Partout dans le monde, des équipes de recherche publiques et des industriels, travaillent à la mise au point d’un vaccin contre la Covid-19. Pour faire le point, nous interrogeons Marie-Paule Kieny, virologue, directrice de recherche à l’Inserm, elle est présidente du comité Vaccin Covid-19 mis en place par les ministères de la Recherche et de la Santé, pour évaluer les candidats-vaccin. Cet article a été publié par The Conversation, nous les remercions pour ce partage.
The Conversation : Quels sont les rôles du comité Vaccin Covid-19 ?
Marie-Paule Kieny : Dans la course contre la montre pour développer un vaccin contre la Covid-19, 198 candidats sont en lice. Tous ne sont pas au même stade de développement, la plupart (154) sont encore à des niveaux précoces de développement. Certains sont en essais cliniques de phase I, correspondant à la première administration à l’être humain et durant laquelle son innocuité est vérifiée chez quelques dizaines de personnes, d’autres en phase II, pendant laquelle leur capacité à induire une réponse immunitaire est testée chez quelques centaines de volontaires. Et enfin, 10 sont actuellement en phase III, pour étudier leur efficacité et relever d’éventuels effets secondaires avec beaucoup plus de participants : de l’ordre de quelques dizaines de milliers généralement.
Suivre l’évolution de la recherche est l’une des missions du comité Vaccin Covid-19 que je préside. Ce groupe de 11 personnes a pour vocation de produire des recommandations destinées au réseau de centre d’évaluation clinique COVIREIVAC pour prioriser les essais cliniques à réaliser en France, ainsi qu’au gouvernement qui pourra les prendre en compte pour décider quel vaccin précommander ou acheter pour la population française.

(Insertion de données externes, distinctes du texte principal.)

(* ===== verification/CText.v ===== *)
(** * Numbers as text

    What the C library does when the code prints and reads numbers: the formats
    [%d], [%x], [%.Nf] and [%.Ne] of [printf], and [atoi], [atof] and [%x] of
    [scanf].  Doubles are printed from their exact value, rounded half to even,
    and read to the nearest double. *)
From Stdlib Require Import String Ascii SpecFloat DecimalString DecimalN HexadecimalString HexadecimalN.
From stdpp Require Import strings.
From S2P Require Import Prelude CFloat.

Module CText.

(** ** Characters *)
Definition code (c : ascii) : Z := Z.of_nat (nat_of_ascii c).
Definition is_digit (c : ascii) : bool := (48 <=? code c) && (code c <=? 57).
Definition is_space (c : ascii) : bool := (code c =? 32) || ((9 <=? code c) && (code c <=? 13)).
Definition to_lower (c : ascii) : ascii :=
  if (65 <=? code c) && (code c <=? 90) then ascii_of_nat (nat_of_ascii c + 32) else c.
(** The value of a digit in base 16. *)
Definition hex_value (c : ascii) : option Z :=
  let x := code (to_lower c) in
  if is_digit c then Some (x - 48) else if (97 <=? x) && (x <=? 102) then Some (x - 87) else None.
Definition digit_value (base : Z) (c : ascii) : option Z :=
  match hex_value c with Some d => if d <? base then Some d else None | None => None end.
Definition head (s : string) : option ascii := match s with String c _ => Some c | EmptyString => None end.
Definition tail (s : string) : string := match s with String _ s => s | EmptyString => EmptyString end.
Definition head_is (p : ascii → bool) (s : string) : bool := match s with String c _ => p c | EmptyString => false end.
Fixpoint skip_spaces (s : string) : string :=
  match s with String c s' => if is_space c then skip_spaces s' else s | EmptyString => s end.

Definition chr (n : nat) : ascii := ascii_of_nat n.
Definition TAB : ascii := chr 9.
Definition NL : ascii := chr 10.
Definition SPACE : ascii := chr 32.
Definition DQUOTE : ascii := chr 34.
Fixpoint any_char (p : ascii → bool) (s : string) : bool :=
  match s with String c s' => p c || any_char p s' | EmptyString => false end.
Definition all_chars (p : ascii → bool) (s : string) : bool := negb (any_char (λ c, negb (p c)) s).
(** [strstr(s, p) != NULL]. *)
Fixpoint strstr (s p : string) : bool :=
  String.prefix p s || match s with String _ s' => strstr s' p | EmptyString => false end.

Lemma str_app_cons c (s t : string) : (String c s +:+ t)%string = String c (s +:+ t)%string.
Proof. done. Qed.
Lemma str_app_nil (s : string) : (s +:+ "")%string = s.
Proof. induction s as [|c s IH]; [done|]. by rewrite str_app_cons, IH. Qed.
Lemma str_app_assoc (s t u : string) : ((s +:+ t) +:+ u)%string = (s +:+ (t +:+ u))%string.
Proof. induction s as [|c s IH]; [done|]. by rewrite !str_app_cons, IH. Qed.
Lemma str_length_app (s t : string) : String.length (s +:+ t) = (String.length s + String.length t)%nat.
Proof. induction s as [|c s IH]; [done|]. rewrite str_app_cons. simpl. by rewrite IH. Qed.
Lemma substring_all (s : string) (n : nat) : (String.length s <= n)%nat → String.substring 0 n s = s.
Proof. revert n. induction s as [|c s IH]; intros [|n] H; simpl in *; [done | done | lia|]. by rewrite IH by lia. Qed.

Lemma all_chars_cons p c s : all_chars p (String c s) = p c && all_chars p s.
Proof. unfold all_chars. simpl. by destruct (p c). Qed.
Lemma all_chars_app p (s t : string) : all_chars p (s +:+ t)%string = all_chars p s && all_chars p t.
Proof. induction s as [|c s IH]; [done|]. rewrite str_app_cons, !all_chars_cons, IH. apply andb_assoc. Qed.
Lemma all_chars_weaken (p q : ascii → bool) (s : string) : (∀ c, p c → q c) → all_chars p s → all_chars q s.
Proof.
  intros H. induction s as [|c s IH]; [done|]. rewrite !all_chars_cons. intros [Hc Hs]%andb_prop_elim.
  apply andb_prop_intro. auto.
Qed.

(** The strings of a list, one after the other. *)
Definition concat (l : list string) : string := foldr String.append ""%string l.

(** ** Printing *)
Definition fmt_nat (n : Z) : string := DecimalString.NilZero.string_of_uint (N.to_uint (Z.to_N n)).
(** [%d] and [%x]. *)
Definition fmt_d (z : Z) : string := if z <? 0 then String "-" (fmt_nat (- z)) else fmt_nat z.
Definition fmt_x (z : Z) : string := HexadecimalString.NilZero.string_of_uint (N.to_hex_uint (Z.to_N (u32 z))).

Fixpoint zeros (n : nat) : string := match n with O => EmptyString | S n => String "0" (zeros n) end.
(** [n] in at least [w] digits. *)
Definition fmt_nat_pad (w : nat) (n : Z) : string :=
  let s := fmt_nat n in (zeros (w - String.length s) ++ s)%string.

(** [n / d] rounded half to even, for [0 <= n], [0 < d]. *)
Definition round_half_even (n d : Z) : Z :=
  let '(q, r) := Z.div_eucl n d in
  if (2 * r <? d) || ((2 * r =? d) && Z.even q) then q else q + 1.

(** A finite double is [num / den]. *)
Definition num_den (m : positive) (e : Z) : Z * Z :=
  if 0 <=? e then (Zpos m * 2 ^ e, 1) else (Zpos m, 2 ^ (- e)).
Definition sign_str (s : bool) : string := if s then "-" else EmptyString.

(** [n] with the last [prec] digits after the point. *)
Definition with_point (prec : nat) (n : Z) : string :=
  let p := 10 ^ Z.of_nat prec in
  (fmt_nat (n / p) ++ (if decide (prec = 0%nat) then EmptyString else String "." (fmt_nat_pad prec (n mod p))))%string.

(** [%.<prec>f] *)
Definition fmt_f (prec : nat) (x : binary64) : string :=
  match x with
  | S754_zero s => (sign_str s ++ with_point prec 0)%string
  | S754_infinity s => (sign_str s ++ "inf")%string
  | S754_nan => "nan"
  | S754_finite s m e =>
      let '(n, d) := num_den m e in
      (sign_str s ++ with_point prec (round_half_even (n * 10 ^ Z.of_nat prec) d))%string
  end.

(** The decimal exponent of [n / d]: [k] with [10 ^ k <= n / d < 10 ^ (k + 1)]. *)
Definition digits (n : Z) : Z := Z.of_nat (String.length (fmt_nat n)).
Definition at_least_pow10 (n d k : Z) : bool :=
  if 0 <=? k then d * 10 ^ k <=? n else d <=? n * 10 ^ (- k).
Definition exp10 (n d : Z) : Z :=
  let k := digits n - digits d in if at_least_pow10 n d k then k else k - 1.

Definition fmt_exponent (k : Z) : string :=
  ((if (k <? 0)%Z then "e-" else "e+") ++ fmt_nat_pad 2 (Z.abs k))%string.
(** The mantissa of [n / d] with [prec] digits after the point, and its exponent. *)
Definition sci (prec : nat) (n d : Z) : Z * Z :=
  let k := exp10 n d in
  let s := Z.of_nat prec - k in
  let a := if 0 <=? s then round_half_even (n * 10 ^ s) d else round_half_even n (d * 10 ^ (- s)) in
  if a =? 10 ^ (Z.of_nat prec + 1) then (a / 10, k + 1) else (a, k).

(** [%.<prec>e] *)
Definition fmt_e (prec : nat) (x : binary64) : string :=
  match x with
  | S754_zero s => (sign_str s ++ with_point prec 0 ++ fmt_exponent 0)%string
  | S754_infinity s => (sign_str s ++ "inf")%string
  | S754_nan => "nan"
  | S754_finite s m e =>
      let '(n, d) := num_den m e in
      let '(a, k) := sci prec n d in
      (sign_str s ++ with_point prec a ++ fmt_exponent k)%string
  end.

(** ** Reading *)

(** The digits at the start of [s]: their value, their number, and the rest. *)
Fixpoint scan_digits (base : Z) (s : string) (acc : Z) (n : nat) : Z * nat * string :=
  match s with
  | String c s' =>
      match digit_value base c with
      | Some d => scan_digits base s' (acc * base + d) (S n)
      | None => (acc, n, s)
      end
  | EmptyString => (acc, n, s)
  end.

Definition scan_sign (s : string) : bool * string :=
  match s with
  | String c s' => if (code c =? 45)%Z then (true, s') else if (code c =? 43)%Z then (false, s') else (false, s)
  | EmptyString => (false, s)
  end.

(** [atoi]: [strtol], which saturates, converted to [int]. *)
Definition atoi (s : string) : Z :=
  let '(neg, s) := scan_sign (skip_spaces s) in
  let '(v, _, _) := scan_digits 10 s 0 0 in
  s32 (if neg then Z.max (- v) (- 2 ^ 63) else Z.min v (2 ^ 63 - 1)).

(** A [%x] conversion to an [unsigned int] object read back as [int]: [None]
    when there is no digit. *)
Definition strip_0x (s : string) : string :=
  match s with
  | String c (String d s') =>
      if (code c =? 48)%Z && (code (to_lower d) =? 120)%Z && head_is (λ c, bool_decide (is_Some (hex_value c))) s' then s' else s
  | _ => s
  end.
Definition scan_x (s : string) : option Z :=
  let '(neg, s) := scan_sign (skip_spaces s) in
  let '(v, n, _) := scan_digits 16 (strip_0x s) 0 0 in
  if decide (n = 0%nat) then None
  else let v := Z.min v (2 ^ 64 - 1) in Some (s32 (if neg then - v else v)).

(** The exponent part, read only when a digit follows. *)
Definition scan_exponent (letter : Z) (s : string) : Z :=
  match s with
  | String c s' =>
      if (code (to_lower c) =? letter)%Z then
        let '(neg, s'') := scan_sign s' in
        let '(v, n, _) := scan_digits 10 s'' 0 0 in
        if decide (n = 0%nat) then 0 else if neg then - v else v
      else 0
  | EmptyString => 0
  end.

(** Digits with a point: the integer they make, how many follow the point, how
    many there are, and the rest. *)
Definition scan_mantissa (base : Z) (s : string) : Z * nat * nat * string :=
  let '(v, n, s) := scan_digits base s 0 0 in
  match s with
  | String c s' =>
      if (code c =? 46)%Z then let '(v, k, s') := scan_digits base s' v 0 in (v, k, n + k, s')%nat
      else (v, 0, n, s)%nat
  | EmptyString => (v, 0, n, s)%nat
  end.

Definition b64_scale2 (m e : Z) : binary64 := binary_normalize 53 1024 m e false.
Definition apply_sign (neg : bool) (x : binary64) : binary64 := if neg then SFopp x else x.

Fixpoint prefix_nocase (p s : string) : bool :=
  match p, s with
  | EmptyString, _ => true
  | String a p', String b s' => bool_decide (a = to_lower b) && prefix_nocase p' s'
  | _, _ => false
  end.

(** [atof] *)
Definition atof (s : string) : binary64 :=
  let '(neg, s) := scan_sign (skip_spaces s) in
  if prefix_nocase "inf" s then S754_infinity neg
  else if prefix_nocase "nan" s then S754_nan
  else if negb (bool_decide (strip_0x s = s)) then
    let '(v, k, _, r) := scan_mantissa 16 (strip_0x s) in
    apply_sign neg (b64_scale2 v (scan_exponent 112 r - 4 * Z.of_nat k))
  else
    let '(v, k, n, r) := scan_mantissa 10 s in
    apply_sign neg (b64_lit v (scan_exponent 101 r - Z.of_nat k)).

(** ** Conversions that tell where they stopped *)

(** [strtol(s, &end, base)] for base 10, or 0 (the base from the prefix): the
    value, and the text at [end], which is [s] when there is no number. *)
Definition strtol (base : Z) (s : string) : Z * string :=
  let '(neg, t) := scan_sign (skip_spaces s) in
  let '(base, t) :=
    if (base =? 0)%Z then
      if negb (bool_decide (strip_0x t = t)) then (16, strip_0x t)
      else if head_is (λ c, (code c =? 48)%Z) t then (8, t) else (10, t)
    else (base, t) in
  let '(v, n, r) := scan_digits base t 0 0 in
  if decide (n = 0%nat) then (0, s) else (if neg then Z.max (- v) (- 2 ^ 63) else Z.min v (2 ^ 63 - 1), r).

(** What follows the exponent part. *)
Definition skip_exponent (letter : Z) (s : string) : string :=
  match s with
  | String c s' =>
      if (code (to_lower c) =? letter)%Z then
        let '(_, n, r) := scan_digits 10 (scan_sign s').2 0 0 in
        if decide (n = 0%nat) then s else r
      else s
  | EmptyString => s
  end.
Fixpoint str_drop (n : nat) (s : string) : string :=
  match n, s with S n, String _ s => str_drop n s | _, _ => s end.

(** The text at [end] after [strtod(s, &end)], whose value is [atof s].
    Hexadecimal numbers that begin with the point, and the parenthesis of
    [nan(...)], are not read. *)
Definition strtod_end (s : string) : string :=
  let '(_, t) := scan_sign (skip_spaces s) in
  if prefix_nocase "inf" t then str_drop (if prefix_nocase "infinity" t then 8 else 3) t
  else if prefix_nocase "nan" t then str_drop 3 t
  else if negb (bool_decide (strip_0x t = t)) then
    let '(_, _, _, r) := scan_mantissa 16 (strip_0x t) in skip_exponent 112 r
  else
    let '(_, _, n, r) := scan_mantissa 10 t in if decide (n = 0%nat) then s else skip_exponent 101 r.

Definition to_upper (c : ascii) : ascii :=
  if (97 <=? code c) && (code c <=? 122) then ascii_of_nat (nat_of_ascii c - 32) else c.
Fixpoint str_map (f : ascii → ascii) (s : string) : string :=
  match s with String c s => String (f c) (str_map f s) | EmptyString => EmptyString end.
(** [!strcasecmp(s, t)] *)
Definition same_nocase (s t : string) : bool := bool_decide (str_map to_lower s = str_map to_lower t).

End CText.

Si notre avis scientifique est bien sûr très important, la décision politique reposera également sur la disponibilité des doses, leur prix et sur la confiance qu’ont les acheteurs dans le producteur.
TC : Quels sont les candidats-vaccins les plus prometteurs ?

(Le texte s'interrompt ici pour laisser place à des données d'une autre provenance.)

Lemma scan_mantissa_print p a rest :
  (0 < p)%nat → 0 <= a → head_is is_digit rest = false →
  scan_mantissa 10 (with_point p a +:+ rest)%string =
  (a, p, (String.length (fmt_nat (a / 10 ^ Z.of_nat p)) + p)%nat, rest).
Proof.
  intros Hp Ha Hr. unfold scan_mantissa, with_point. cbv zeta. rewrite decide_False by lia.
  set (P := 10 ^ Z.of_nat p). assert (HP : 0 < P) by (apply Z.pow_pos_nonneg; lia).
  assert (Hq : 0 <= a / P) by (apply Z.div_pos; lia). assert (Hm : 0 <= a mod P < P) by (apply Z.mod_pos_bound; lia).
  rewrite str_app_assoc, str_app_cons, scan_app by apply fmt_nat_digits. rewrite dval_fmt_nat by done.
  cbn [scan_digits]. change (digit_value 10 ".") with (@None Z). cbv iota beta.
  change (code "." =? 46) with true. cbv iota. rewrite scan_app by apply pad_digits.
  rewrite dval_pad, pad_length by (done || lia). rewrite scan_stops by done.
  fold P. f_equal. f_equal. f_equal. rewrite Z.mul_0_l, Z.add_0_l. pose proof (Z.div_mod a P). lia.
Qed.

Lemma atof_print (sg : bool) p a k :
  (0 < p)%nat → 0 <= a →
  atof (sign_str sg +:+ with_point p a +:+ fmt_exponent k)%string = apply_sign sg (b64_lit a (k - Z.of_nat p)).
Proof.
  intros Hp Ha. destruct (signed_numeral sg p a k) as [Hn _]. unfold atof.
  destruct (numeral_read _ Hn) as (-> & _).
  assert (Hw : numeral (with_point p a +:+ fmt_exponent k)%string).
  { apply numeral_app; [apply with_point_numeral | apply exponent_numeral]. }
  assert (Hs : scan_sign (sign_str sg +:+ with_point p a +:+ fmt_exponent k)%string =
               (sg, (with_point p a +:+ fmt_exponent k)%string)).
  { destruct sg; [done|]. cbn [sign_str]. change (EmptyString +:+ ?x)%string with x.
    destruct (with_point_numeral p a) as [_ Hh]. destruct (with_point p a) as [|c w]; [done|].
    rewrite str_app_cons. cbn [scan_sign head_is] in *. unfold is_digit in Hh.
    destruct (Z.eqb_spec (code c) 45); [lia|]. destruct (Z.eqb_spec (code c) 43); [lia | done]. }
  rewrite Hs. destruct (numeral_read _ Hw) as (_ & E & -> & ->). rewrite bool_decide_true by done. cbn [negb].
  rewrite scan_mantissa_print; [| done | done | by unfold fmt_exponent; destruct (k <? 0)].
  by rewrite scan_exponent_print.
Qed.

(** [y] is [x] to [p + 1] digits: the double that the decimal of [p + 1] digits
    nearest to [x] stands for. *)
Inductive to_digits (p : nat) : binary64 → binary64 → Prop :=
  | to_digits_zero sg : to_digits p (S754_zero sg) (S754_zero sg)
  | to_digits_finite sg m e n d a k N D :
      num_den m e = (n, d) → 10 ^ Z.of_nat p <= a < 10 ^ (Z.of_nat p + 1) →
      scaled n d (k - Z.of_nat p) = (N, D) → 2 * Z.abs (a * D - N) <= D →
      to_digits p (S754_finite sg m e) (apply_sign sg (b64_lit a (k - Z.of_nat p))).

Lemma atof_fmt_e p x : (0 < p)%nat → finite x → to_digits p x (atof (fmt_e p x)).
Proof.
  intros Hp Hx. destruct x as [sg|sg| |sg m e]; try done; cbn [fmt_e].
  - rewrite atof_print by lia. assert (E : b64_lit 0 (0 - Z.of_nat p) = S754_zero false).
    { unfold b64_lit. destruct (Z.leb_spec 0 (0 - Z.of_nat p)); [lia | done]. }
    rewrite E. destruct sg; constructor.
  - destruct (num_den m e) as [n d] eqn:E. assert (Hnd : 0 < n ∧ 0 < d).
    { unfold num_den in E. destruct (Z.leb_spec 0 e); injection E as <- <-; split; try lia.
      all: pose proof (Z.pow_pos_nonneg 2 e); pose proof (Z.pow_pos_nonneg 2 (- e)); nia. }
    pose proof (sci_nearest p n d) as H. destruct (sci p n d) as [a k]. destruct H as [Ha H]; [lia..|].
    destruct (scaled n d (k - Z.of_nat p)) as [N D] eqn:Es.
    rewrite atof_print by (done || (pose proof (Z.pow_pos_nonneg 10 (Z.of_nat p)); lia)).
    by eapply to_digits_finite.
Qed.
End CDecimal.
(* ===== verification/Iir.v ===== *)
(** * Recursive filters ([src/include/drv/fm10Gen.c], top; [src/drv/fmReadCoeff.c])

    - [iir_filter], [iir_filter_biquad], [fir_filter]: one sample through a
      cascade of second order sections, in direct form II, in biquad form, or
      through a tapped delay line.  The C code walks pointers over the
      coefficient and history arrays; the loops below use the same indices.
    - [biquad_coeffs]: the conversion of a section's coefficients that the
      filter file reader applies to modules built in biquad form. *)
From stdpp Require Import prelude list.
From Stdlib Require Import Ring Reals.
From S2P Require Import Prelude CFloat.

#[export] Instance float_inhabited {F} `{FloatOps F} : Inhabited F := populate f0.

Module Iir.
Section defs.
Context {F : Type} `{FloatOps F}.

(** The body of the loop of [iir_filter] for section [i]. *)
Definition iir_section (coef : list F) (i : nat) (st : F * list F) : F * list F :=
  let '(output, history) := st in
  let history1 := history !!! (2 * i)%nat in
  let history2 := history !!! (2 * i + 1)%nat in
  let output := output ⊖ history1 ⊗ (coef !!! (4 * i + 1)%nat) in
  let new_hist := output ⊖ history2 ⊗ (coef !!! (4 * i + 2)%nat) in
  let output := new_hist ⊕ history1 ⊗ (coef !!! (4 * i + 3)%nat) in
  let output := output ⊕ history2 ⊗ (coef !!! (4 * i + 4)%nat) in
  (output, <[(2 * i)%nat := new_hist]> (<[(2 * i + 1)%nat := history1]> history)).

(** [iir_filter(input, coef, n, history)]: the output and the new history. *)
Definition iir_filter (input : F) (coef : list F) (n : nat) (history : list F) : F * list F :=
  for_n n (iir_section coef) (input ⊗ (coef !!! 0%nat), history).

Definition biquad_section (coef : list F) (i : nat) (st : F * list F) : F * list F :=
  let '(output, history) := st in
  let w := history !!! (2 * i)%nat in
  let u := history !!! (2 * i + 1)%nat in
  let a11 := coef !!! (4 * i + 1)%nat in
  let a12 := coef !!! (4 * i + 2)%nat in
  let c1 := coef !!! (4 * i + 3)%nat in
  let c2 := coef !!! (4 * i + 4)%nat in
  let new_w := output ⊕ a11 ⊗ w ⊕ a12 ⊗ u in
  let output := output ⊕ w ⊗ c1 ⊕ u ⊗ c2 in
  let new_u := w ⊕ u in
  (output, <[(2 * i + 1)%nat := new_u]> (<[(2 * i)%nat := new_w]> history)).
(* ===== verification/FilterProps.v ===== *)
(** * Properties of the filter module ([FilterModule.v])

    - the control mask table of the front end's switch inputs;
    - the switching protocol of a stage as a step relation, the refinement of
      it by [filterModuleD2], and the number of samples a request takes;
    - a module without pending requests as the cascade of its engaged stages;
    - the limiter, the output switches, and what a call leaves alone. *)
From Stdlib Require Import SpecFloat.
From S2P Require Import Prelude CFloat Ramp Iir FilterModule.
Import Ramp Iir FilterModule.

Module FilterProps.

(** ** Helpers: the request and readback bits of a stage *)
Definition req_bit (ii : nat) : Z := 4 + 2 * Z.of_nat ii.
Definition ack_bit (ii : nat) : Z := 5 + 2 * Z.of_nat ii.

Lemma pow2_in_bit ii : (ii < FILTERS)%nat → pow2_in !!! ii = 2 ^ req_bit ii.
Proof. unfold FILTERS. intros. do 10 (destruct ii as [|ii]; [done|]). lia. Qed.
Lemma pow2_out_bit ii : (ii < FILTERS)%nat → pow2_out !!! ii = 2 ^ ack_bit ii.
Proof. unfold FILTERS. intros. do 10 (destruct ii as [|ii]; [done|]). lia. Qed.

M.-P. K. : Notre suivi des publications scientifiques et nos rencontres avec des industriels se focalisent notamment sur les 10 candidats les plus avancés actuellement en essais cliniques de phase III. Ils sont chinois, américains ou européens.
Si les technologies – souvent appelées plates-formes – utilisées dans ces différents projets ne sont pas les mêmes, ce qui implique que la nature du vaccin obtenu sera différente, le principe reste identique : il s’agit d’injecter tout ou partie du virus afin de générer une réponse immunitaire protectrice. Si le vaccin est efficace, notre système immunitaire va reconnaître ce corps étranger et produire des anticorps et des cellules T « tueuses », ce qui lui permettra de réagir rapidement s’il se retrouve en contact avec le « vrai » virus, empêchant sa prolifération et donc la maladie.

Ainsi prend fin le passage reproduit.